> [Records provided]

(** X5: the keys of the text mapping are the basenames of the paths that
    are read, in order of first occurrence; the mapping and the failures
    together never count more than the paths, and count exactly the paths
    when the basenames are distinct. *)
Theorem text_results_keys w (pdf_paths : list string) :
  ∃ results failed_files,
    extract_text_from_multiple_pdfs_locals w pdf_paths = Return (results, failed_files)
    ∧ dict_keys results =
        first_occurrences
          (Path_name <$> filter (λ p, returns (extract_text_from_pdf w p)) pdf_paths)
    ∧ (length results + length failed_files ≤ length pdf_paths)%nat
    ∧ (NoDup (Path_name <$> pdf_paths) →
       (length results + length failed_files = length pdf_paths)%nat).
Proof.
  eexists _, _. split; [apply extract_text_from_multiple_pdfs_locals_eq |].
  assert (dict_keys (batch_texts w pdf_paths) =
            first_occurrences
              (Path_name <$> filter (λ p, returns (extract_text_from_pdf w p)) pdf_paths))
    as Hkeys.
  { unfold batch_texts. rewrite fill_keys. by rewrite <-extracted_keys. }
  assert (length (omap (failure w) pdf_paths) =
            length (filter (λ p, ¬ returns (extract_text_from_pdf w p)) pdf_paths))
    as Hfail.
  { by rewrite <-(length_fmap fst), failure_keys, length_fmap. }
  pose proof (length_filter_complement
                (λ p, returns (extract_text_from_pdf w p)) pdf_paths) as Hsum.
  split; [done |]. rewrite <-(dict_keys_length (batch_texts w pdf_paths)), Hkeys, Hfail.
  split.
  - pose proof (length_first_occurrences_le
        (Path_name <$> filter (λ p, returns (extract_text_from_pdf w p)) pdf_paths)) as Hle.
    rewrite length_fmap in Hle. lia.
  - intros Hnd. rewrite first_occurrences_NoDup by (by apply NoDup_fmap_filter).
    rewrite length_fmap. lia.
Qed.

Lemma text_results_keys_witness :
  ∃ results failed_files,
    extract_text_from_multiple_pdfs_locals scan_world
      ["in/a.pdf"; "scans/half.pdf"; "gone/b.pdf"] = Return (results, failed_files)
    ∧ dict_keys results = ["a.pdf"]
    ∧ (length results + length failed_files = 3)%nat.
Proof.
  destruct (text_results_keys scan_world ["in/a.pdf"; "scans/half.pdf"; "gone/b.pdf"])
    as (results & failed_files & Hl & Hkeys & _ & Hdistinct).
  exists results, failed_files. split; [exact Hl |]. split; [exact Hkeys |].
  apply Hdistinct. change (NoDup ["a.pdf"; "half.pdf"; "b.pdf"]).
  repeat (apply NoDup_cons; split;
          [rewrite ?elem_of_cons, elem_of_nil; intros H;
           repeat (destruct H as [H | H]; [discriminate H |]); exact H |]).
  apply NoDup_nil_2.
Defined.

Lemma batch_texts_lookup_distinct w (pdf_paths : list string) p :
  NoDup (Path_name <$> pdf_paths) →
  p ∈ pdf_paths →
  dict_lookup (batch_texts w pdf_paths) (Path_name p) =
    match extract_text_from_pdf w p with
    | Return t => Some t
    | Raise _ => None
    end.
Proof.
  intros Hnd Hp.
  assert (∀ x, x ∈ pdf_paths → Path_name x = Path_name p → x = p) as Honly.
  { intros x Hx Hname. by apply (NoDup_fmap_eq Path_name pdf_paths). }
  destruct (extract_text_from_pdf w p) as [t|e] eqn:He.
  - apply batch_texts_lookup_last; [| done]. by apply last_named_only.
  - apply batch_texts_lookup_None. intros x Hx Hname.
    rewrite (Honly x Hx Hname). by exists e.
Qed.
(** C2.  In every run of the entry point that announces a mount point (the
    staging image was attached and the mount point parsed), the command
    [hdiutil detach "<mount point>" -quiet] on that very mount point is run
    afterwards, and no failure report is printed before it: whether
    decoration succeeds or throws, the scope is left through the detach. *)
Theorem detach_precedes_failure_report
  (host : Host) (args : list string) (fs : Fs.node) (mountPoint : string) :
  In (ConsoleLog ("Mounted at: " ++ mountPoint)) (snd (main host args fs)) ->
  exists pre mid post,
    snd (main host args fs) =
    (pre ++ ConsoleLog ("Mounted at: " ++ mountPoint) ::
     mid ++
     ExecSync ("hdiutil detach " ++ Str.quoted mountPoint ++ " -quiet") ::
     post)%list /\
    Forall notReport pre /\ Forall notReport mid.
Proof.
  destruct args as [|appPath [|outputPath rest]].
  1,2: simpl; intros [H|[H|[H|[H|[]]]]]; discriminate.
  unfold main.
  set (o := createDMG host appPath outputPath fs).
  assert (Hclean : Forall notReport (events o)).
  { apply emits_createDMG; intros; exact I. }
  intros Hin.
  assert (Hin' : In (ConsoleLog ("Mounted at: " ++ mountPoint)) (events o)).
  { destruct (res o); simpl in Hin; [exact Hin|].
    apply in_app_or in Hin as [Hin|[Hin|[]]]; [exact Hin | discriminate]. }
  destruct (events_createDMG_mounted host _ _ _ _ Hin')
    as (pre & mid & post & Hev).
  fold o in Hev. rewrite Hev in Hclean.
  apply Forall_app in Hclean as [Hpre Hclean].
  apply Forall_cons_iff in Hclean as [_ Hclean].
  apply Forall_app in Hclean as [Hmid _].
  destruct (res o) as [|err]; simpl; rewrite Hev.
  - now exists pre, mid, post.
  - exists pre, mid, (post ++ [ConsoleError "Failed to create DMG:" err])%list.
    repeat split; auto.
    rewrite <- !app_assoc. cbn [app]. now rewrite <- !app_assoc.
Qed.

Lemma detach_precedes_failure_report_witness :
  In (ConsoleLog ("Mounted at: " ++ "/Volumes/Code - OSS"))
     (snd (main (Sim.machine "ln") [".build/Code.app"; ".build/Code.dmg"]
             Sim.disk)) /\
  exists pre mid post,
    snd (main (Sim.machine "ln") [".build/Code.app"; ".build/Code.dmg"]
           Sim.disk) =
    (pre ++ ConsoleLog ("Mounted at: " ++ "/Volumes/Code - OSS") ::
     mid ++
     ExecSync ("hdiutil detach " ++ Str.quoted "/Volumes/Code - OSS" ++
               " -quiet") ::
     post)%list /\
    Forall notReport pre /\ Forall notReport mid.
Proof.
  assert (H : In (ConsoleLog ("Mounted at: " ++ "/Volumes/Code - OSS"))
                (snd (main (Sim.machine "ln")
                        [".build/Code.app"; ".build/Code.dmg"] Sim.disk))).
  { vm_compute. do 8 right. left. reflexivity. }
  split; [exact H|].
  exact (detach_precedes_failure_report (Sim.machine "ln") _ _ _ H).
Defined.

Lemma not_prelude_staging :
  ~ preludeEvent (ConsoleLog "Creating temporary DMG...").
Proof. simpl. intros [H|H]; discriminate. Qed.

(** Once the outer [try] is entered, the create command is run with the
    capacity planned from the measured size. *)
Lemma create_command_uses_plan
  (host : Host) (appPath outputPath : string) (fs dir : Fs.node) (appSize : N) :
  Fs.stat (cwd host) fs appPath = Some dir ->
  Fs.getDirectorySize dir = inr appSize ->
  In (ConsoleLog "Creating temporary DMG...")
     (events (createDMG host appPath outputPath fs)) ->
  In (ExecSync (createCommand host appPath (requiredSizeMB appSize)
                  (tempDmgPath outputPath)))
     (events (createDMG host appPath outputPath fs)).
Proof.
  intros Hs Hd Hin.
  destruct (createDMG_stages host appPath outputPath fs)
    as [[_ Hpre]
       |(dir' & appSize' & fs1 & pre0 & Hs' & Hd' & _ & _ & _ & _ & _ & Hev)].
  - rewrite Forall_forall in Hpre. apply Hpre in Hin.
    now apply not_prelude_staging in Hin.
  - rewrite Hs in Hs'. injection Hs' as <-.
    rewrite Hd in Hd'. injection Hd' as <-.
    cbv zeta in Hev. rewrite Hev. unfold tryFinally. cbn [events].
    destruct (events_build_head host appPath outputPath
                (requiredSizeMB appSize) fs1) as [rest Hb].
    rewrite Hb. apply in_or_app. right. right. left. reflexivity.
Qed.

(** A run on a bundle that can be measured opens with the two log lines
    of the plan; the rest is the run of the remaining stages with the
    planned capacity. *)
Lemma createDMG_planned
  (host : Host) (appPath outputPath : string) (fs dir : Fs.node) (appSize : N) :
  Fs.stat (cwd host) fs appPath = Some dir ->
  Fs.getDirectorySize dir = inr appSize ->
  let rest :=
    bind (ensureOutputDir host outputPath)
         (fun _ =>
            bind (clearStale host outputPath)
                 (fun _ =>
                    tryFinally
                      (build host appPath outputPath (requiredSizeMB appSize))
                      (cleanup host outputPath))) fs in
  createDMG host appPath outputPath fs =
  Outcome (res rest) (final rest)
          ([ConsoleLog ("App size: " ++
                        Str.ofZ (round (megabytes appSize)) ++ "MB");
            ConsoleLog ("Creating DMG with " ++
                        Str.ofZ (requiredSizeMB appSize) ++ "MB capacity...")]
           ++ events rest)%list.
Proof.
  intros Hs Hd.
  assert (Hvalidate : validate host appPath fs = Outcome (Ok tt) fs []).
  { destruct (validate_cases host appPath fs) as [[_ H]|[H _]];
      [exact H | congruence]. }
  assert (Hplan : plan host appPath fs =
                  Outcome (Ok (requiredSizeMB appSize)) fs
                    [ConsoleLog ("App size: " ++
                                 Str.ofZ (round (megabytes appSize)) ++ "MB");
                     ConsoleLog ("Creating DMG with " ++
                                 Str.ofZ (requiredSizeMB appSize) ++
                                 "MB capacity...")]).
  { unfold plan, bind, getDirectorySizeAt. now rewrite Hs, Hd. }
  unfold createDMG.
  rewrite (bind_ok (validate host appPath) _ fs tt) by now rewrite Hvalidate.
  rewrite Hvalidate. cbn [res final events app].
  rewrite (bind_ok (plan host appPath) _ fs (requiredSizeMB appSize))
    by now rewrite Hplan.
  rewrite Hplan. cbn [res final events]. reflexivity.
Qed.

> [Work to complete] What you give back must be the stretch above, starting at the line with "- exists pre, mid, (post" and ending at the line with "cbv zeta in", copied exactly.

> [Solution to this problem]
  - exists pre, mid, (post ++ [ConsoleError "Failed to create DMG:" err])%list.
    repeat split; auto.
    rewrite <- !app_assoc. cbn [app]. now rewrite <- !app_assoc.
Qed.

Lemma detach_precedes_failure_report_witness :
  In (ConsoleLog ("Mounted at: " ++ "/Volumes/Code - OSS"))
     (snd (main (Sim.machine "ln") [".build/Code.app"; ".build/Code.dmg"]
             Sim.disk)) /\
  exists pre mid post,
    snd (main (Sim.machine "ln") [".build/Code.app"; ".build/Code.dmg"]
           Sim.disk) =
    (pre ++ ConsoleLog ("Mounted at: " ++ "/Volumes/Code - OSS") ::
     mid ++
     ExecSync ("hdiutil detach " ++ Str.quoted "/Volumes/Code - OSS" ++
               " -quiet") ::
     post)%list /\
    Forall notReport pre /\ Forall notReport mid.
Proof.
  assert (H : In (ConsoleLog ("Mounted at: " ++ "/Volumes/Code - OSS"))
                (snd (main (Sim.machine "ln")
                        [".build/Code.app"; ".build/Code.dmg"] Sim.disk))).
  { vm_compute. do 8 right. left. reflexivity. }
  split; [exact H|].
  exact (detach_precedes_failure_report (Sim.machine "ln") _ _ _ H).
Defined.

Lemma not_prelude_staging :
  ~ preludeEvent (ConsoleLog "Creating temporary DMG...").
Proof. simpl. intros [H|H]; discriminate. Qed.

(** Once the outer [try] is entered, the create command is run with the
    capacity planned from the measured size. *)
Lemma create_command_uses_plan
  (host : Host) (appPath outputPath : string) (fs dir : Fs.node) (appSize : N) :
  Fs.stat (cwd host) fs appPath = Some dir ->
  Fs.getDirectorySize dir = inr appSize ->
  In (ConsoleLog "Creating temporary DMG...")
     (events (createDMG host appPath outputPath fs)) ->
  In (ExecSync (createCommand host appPath (requiredSizeMB appSize)
                  (tempDmgPath outputPath)))
     (events (createDMG host appPath outputPath fs)).
Proof.
  intros Hs Hd Hin.
  destruct (createDMG_stages host appPath outputPath fs)
    as [[_ Hpre]
       |(dir' & appSize' & fs1 & pre0 & Hs' & Hd' & _ & _ & _ & _ & _ & Hev)].
  - rewrite Forall_forall in Hpre. apply Hpre in Hin.
    now apply not_prelude_staging in Hin.
  - rewrite Hs in Hs'. injection Hs' as <-.
    rewrite Hd in Hd'. injection Hd' as <-.
    cbv zeta in Hev. rewrite Hev. unfold tryFinally. cbn [events].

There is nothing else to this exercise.